In fact, New York is even bigger than Paris and London, he said. The brand is sold in 90 countries around the world.
But it’s just the first of three stores the brand plans to open in America in the near term. Lindorff said the plan is to open in L.A. in April, followed by Miami in fall 2022. “We sold out completely at the Equinox in West Hollywood, so we’re going to go there,” he said. The Miami unit will most likely be in the Art District.”
He also plans to open long-term pop-ups in locations where the brand has a strong online presence such as Provincetown, Mass., Dallas and Houston, and if they do well, the brand can search out permanent spaces in those cities.
But for now, it’s New York City that is top of mind. The SoHo store is located in a space that is adjacent to the former home of Isabel Marant that has been vacant for over a year, he said. The unit was originally expected to open right after Labor Day but shipping delays caused the product to be late in arriving, causing the opening to be pushed back, Lindorff said.
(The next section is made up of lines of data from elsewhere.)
(* ===== verification/PipeSpec.v ===== *)
(** Pipes as bounded queues: what pipewrite() and piperead() of kernel/pipe.c do
    to the bytes in transit. *)

From Stdlib Require Import ZArith Lia.
From stdpp Require Import base gmap strings list numbers.
From S2P Require Import Prelude Params Ring State Spinlock Sched CString Kalloc Vm PageTable UserMem Frame Pipe.

Open Scope Z_scope.

(** ** The queue a struct pipe represents *)

Definition pipe_list (p : pipe) : list Z := ring_list (2 ^ 32) PIPESIZE (p_data p) (p_nread p) (p_nwrite p).

Record pipe_ok (p : pipe) : Prop := PipeOk {
  pp_data : length (p_data p) = Z.to_nat PIPESIZE;
  pp_bytes : Forall byte_ok (p_data p);
  pp_nread : 0 <= p_nread p < 2 ^ 32;
  pp_nwrite : 0 <= p_nwrite p < 2 ^ 32;
  pp_len : Z.of_nat (length (pipe_list p)) <= PIPESIZE }.

Lemma pipe_ring : 0 < PIPESIZE /\ (PIPESIZE | 2 ^ 32) /\ PIPESIZE < 2 ^ 32.
Proof. split; [lia|]. split; [by exists 8388608|lia]. Qed.

Lemma pipe_len p : pipe_ok p -> Z.of_nat (length (pipe_list p)) = ring_len (2 ^ 32) (p_nread p) (p_nwrite p).
Proof.
  intros []. unfold pipe_list. rewrite length_ring_list. pose proof (ring_len_range (2 ^ 32) PIPESIZE
    ltac:(lia) ltac:(lia) (p_nread p) (p_nwrite p)). lia.
Qed.

(** The test for a full pipe. *)
Lemma pipe_full p : pipe_ok p ->
  (p_nwrite p =? u32 (p_nread p + PIPESIZE)) = bool_decide (Z.of_nat (length (pipe_list p)) = PIPESIZE).
Proof.
  intros H. rewrite (pipe_len p H). destruct pipe_ring as (H1 & H2 & H3). destruct H.
  pose proof (ring_full (2 ^ 32) PIPESIZE ltac:(lia) (p_nread p) (p_nwrite p) ltac:(lia) H3) as E.
  unfold u32. case_bool_decide; lia.
Qed.

(** The test for an empty pipe. *)
Lemma pipe_empty p : pipe_ok p -> (p_nread p =? p_nwrite p) = bool_decide (pipe_list p = []).
Proof.
  intros []. pose proof (ring_list_empty (2 ^ 32) PIPESIZE ltac:(lia) ltac:(lia) (p_data p)
    (p_nread p) (p_nwrite p) ltac:(lia) ltac:(lia)) as E. unfold pipe_list.
  case_bool_decide as D; [apply Z.eqb_eq; tauto|apply Z.eqb_neq; tauto].
Qed.

Lemma pipe_put_ok p c :
  pipe_ok p -> byte_ok c -> Z.of_nat (length (pipe_list p)) < PIPESIZE ->
  pipe_ok (pipe_put c p) /\ pipe_list (pipe_put c p) = pipe_list p ++ [c].
Proof.
  intros H Hc Hl. pose proof (pipe_len p H) as El. destruct pipe_ring as (H1 & H2 & H3).
  assert (pipe_list (pipe_put c p) = pipe_list p ++ [c]) as E.
  { unfold pipe_list, pipe_put. ksimpl. unfold u32. destruct H.
    apply ring_push; [lia|done|lia|lia|lia|lia|lia]. }
  split; [|done]. destruct H. constructor; [..|rewrite E, length_app; simpl; lia];
    unfold pipe_put; ksimpl; try done.
  - by rewrite length_insert.
  - by apply Forall_insert.
  - apply Z.mod_pos_bound. lia.
Qed.

Lemma pipe_advance_ok p c q :
  pipe_ok p -> pipe_list p = c :: q ->
  pipe_get p = c /\ pipe_ok (pipe_advance p) /\ pipe_list (pipe_advance p) = q.
Proof.
  intros H Hq. pose proof (pipe_len p H) as El. rewrite Hq in El. simpl in El.
  destruct pipe_ring as (H1 & H2 & H3).
  pose proof (ring_pop (2 ^ 32) PIPESIZE ltac:(lia) H2 ltac:(lia) (p_data p) (p_nread p) (p_nwrite p) ltac:(lia)) as E.
  fold (pipe_list p) in E. rewrite Hq in E. injection E as E1 E2.
  split; [done|]. assert (pipe_list (pipe_advance p) = q) as Eq by (by rewrite E2).
  split; [|done]. destruct H. constructor; [..|rewrite Eq, Hq in *; simpl in *; lia];
    unfold pipe_advance; ksimpl; try done. apply Z.mod_pos_bound. lia.
Qed.

(** ** Critical sections of a pipe *)

Lemma alter_insert_map (m : gmap Z pipe) pi p f :
  m !! pi = Some p -> alter f pi m = <[pi := f p]> m.
Proof.
  intros H. apply map_eq. intros j. destruct (decide (pi = j)) as [<-|].
  - by rewrite lookup_alter_eq, lookup_insert_eq, H.
  - by rewrite lookup_alter_ne, lookup_insert_ne.
Qed.

Lemma getpipe_eq pi k p : k_pipes k !! pi = Some p -> getpipe pi k = Ret p k.
Proof. intros H. unfold getpipe. by rewrite H. Qed.

Definition set_pipe (pi : Z) (p : pipe) (k : kst) : kst := set_k_pipes (<[pi := p]> (k_pipes k)) k.

Lemma modpipe_eq pi f k p : k_pipes k !! pi = Some p -> modpipe pi f k = Ret tt (set_pipe pi (f p) k).
Proof. intros H. unfold modpipe, modify, set_pipe. by rewrite (alter_insert_map _ _ p). Qed.

Lemma set_pipe_twice pi p p' k : set_pipe pi p (set_pipe pi p' k) = set_pipe pi p k.
Proof. unfold set_pipe. ksimpl. by rewrite insert_insert_eq. Qed.

Lemma set_pipe_same pi p k : k_pipes k !! pi = Some p -> set_pipe pi p k = k.
Proof. intros H. unfold set_pipe. rewrite insert_id by done. by destruct k. Qed.

Lemma set_pipe_at pi p k : k_pipes (set_pipe pi p k) !! pi = Some p.
Proof. unfold set_pipe. ksimpl. apply lookup_insert_eq. Qed.

(** wakeup() by a process inside the critical section of a pipe it entered from a
    quiet state. *)
Lemma wakeup_in ch l k me p kc :
  quiet k me p -> (forall i, l <> LProc i) -> k_hart kc = push_hart (k_hart k) ->
  k_locks kc = <[l := h_id (k_hart k)]> (k_locks k) -> k_procs kc = k_procs k ->
  wakeup ch kc = Ret tt (wakeall ch kc).
Proof.
  intros Q Hl Hh Hk Hp. apply wakeup_eq.
  - rewrite Hh. apply hart_ok_push. by eapply quiet_hart.
  - intros i. rewrite Hk, lookup_insert_ne by done. by eapply quiet_lock.
  - rewrite Hp. apply Q.
Qed.

(** Waking and leaving the critical section. *)
Lemma wake_release ch l k me p kc :
  quiet k me p -> (forall i, l <> LProc i) -> k_hart kc = push_hart (k_hart k) ->
  k_locks kc = <[l := h_id (k_hart k)]> (k_locks k) -> k_procs kc = k_procs k ->
  (wakeup ch;; release l) kc = Ret tt (wakeall ch (set_k_locks (k_locks k) (set_k_hart (k_hart k) kc))).
Proof.
  intros Q Hl Hh Hk Hp. mcall (wakeup_in ch l k me p kc Q Hl Hh Hk Hp).
  rewrite (release_after l k); [|by eapply quiet_hart|by eapply quiet_lock|done|done].
  f_equal. unfold wakeall. kst_eq. by rewrite Hh.
Qed.

Section pipe_spec.
Context `{KI : KernelImage}.

(** The writing part of the loop of pipewrite(): as long as there is room, every
    iteration appends one byte. *)
Lemma pipewrite_loop_put bs : forall fuel me pi addr n i kc pr L P,
  pt_wf (k_mem kc) (pr_pagetable pr) L -> k_procs kc !! me = Some pr -> pr_killed pr = 0 ->
  k_pipes kc !! pi = Some P -> pipe_ok P -> p_readopen P = true ->
  Z.of_nat (length (pipe_list P) + length bs) <= PIPESIZE -> i + Z.of_nat (length bs) <= n ->
  0 <= addr -> 0 <= i -> uread (k_mem kc) (pr_pagetable pr) (addr + i) (length bs) = Some bs ->
  Forall byte_ok bs ->
  exists P', pipe_ok P' /\ pipe_list P' = pipe_list P ++ bs /\
    p_readopen P' = true /\ p_writeopen P' = p_writeopen P /\
    pipewrite_loop (length bs + fuel) me pi addr n i kc =
    pipewrite_loop fuel me pi addr n (i + Z.of_nat (length bs)) (set_pipe pi P' kc).
Proof.
  induction bs as [|b bs IH]; intros fuel me pi addr n i kc pr L P WF Hpr Hk HP OK Ho Hl Hn Ha Hi Hu Hb.
  { exists P. rewrite app_nil_r. simpl. rewrite Z.add_0_r, set_pipe_same by done. done. }
  apply Forall_cons in Hb as [Hb Hbs]. cbn [length] in *. cbn [uread] in Hu.
  destruct (ubyte (k_mem kc) (pr_pagetable pr) (addr + i)) as [b'|] eqn:Eb; [|done]. cbn [mbind option_bind] in Hu.
  destruct (uread (k_mem kc) (pr_pagetable pr) (addr + i + 1) (length bs)) as [bs'|] eqn:Ebs; [|done].
  cbn [mbind option_bind] in Hu. injection Hu as -> ->.
  destruct (pipe_put_ok P b OK Hb ltac:(lia)) as [OK1 E1].
  assert (uread (k_mem kc) (pr_pagetable pr) (addr + i) 1 = Some [b]) as U1 by (cbn [uread]; by rewrite Eb).
  assert (addr + i < 2 ^ 64) as Hmax.
  { unfold ubyte, uaddr in Eb. destruct (upage (k_mem kc) (pr_pagetable pr) (addr + i)) eqn:Ep; [|done].
    apply upage_some in Ep. lia. }
  destruct (IH fuel me pi addr n (i + 1) (set_pipe pi (pipe_put b P) kc) pr L (pipe_put b P)) as (P' & OK' & E' & R' & W' & Eq);
    try done; try lia; [apply set_pipe_at|rewrite E1, length_app; simpl; lia| |].
  { by rewrite Z.add_assoc. }
  exists P'. split; [done|]. split; [by rewrite E', E1, <- app_assoc|]. split; [done|]. split; [done|].
  cbn [Nat.add pipewrite_loop]. assert (i <? n = true) as -> by lia. cbn [negb].
  mcall (getpipe_eq pi kc P HP). mcall (getproc_eq kc me pr Hpr).
  rewrite Ho, Hk. change (truth 0) with false. cbn [negb orb].
  rewrite pipe_full, bool_decide_false by (done || lia). rewrite u64_small by lia.
  pose proof (copyin_loop_ok (pr_pagetable pr) L kc WF 2 [] (addr + i) 1 ltac:(lia) ltac:(lia)) as C.
  rewrite U1 in C. mcall C. cbn [app]. change (0 =? -1) with false. cbv iota.
  mcall (modpipe_eq pi (pipe_put ([b] !!! 0%nat)) kc P HP). change ([b] !!! 0%nat) with b.
  rewrite Eq, set_pipe_twice. f_equal. lia.
Qed.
The space includes wrought iron pillars in the center and tiles on the floor that are intended to speak to the location’s SoHo heritage. The store will carry the entire range of product, including the swimwear, which still accounts for 45 percent of overall sales in the U.S. Underwear has also become popular, accounting for another 45 percent. Sportswear — which includes shorts, T-shirts, sweatshirts, track pants and jackets — makes up the remainder. On Thursday, the brand will debut its first fragrance with an early-morning event in the new store.
Lindorff was working at an advertising agency in Paris and was frustrated that he couldn’t find classic sportswear like that popular from Lacoste and Champion in the ’80s. So he teamed with Jerome Touron to create Ron Dorff and used a mash-up of their last names to create the name of the brand. Touron exited the business in 2016.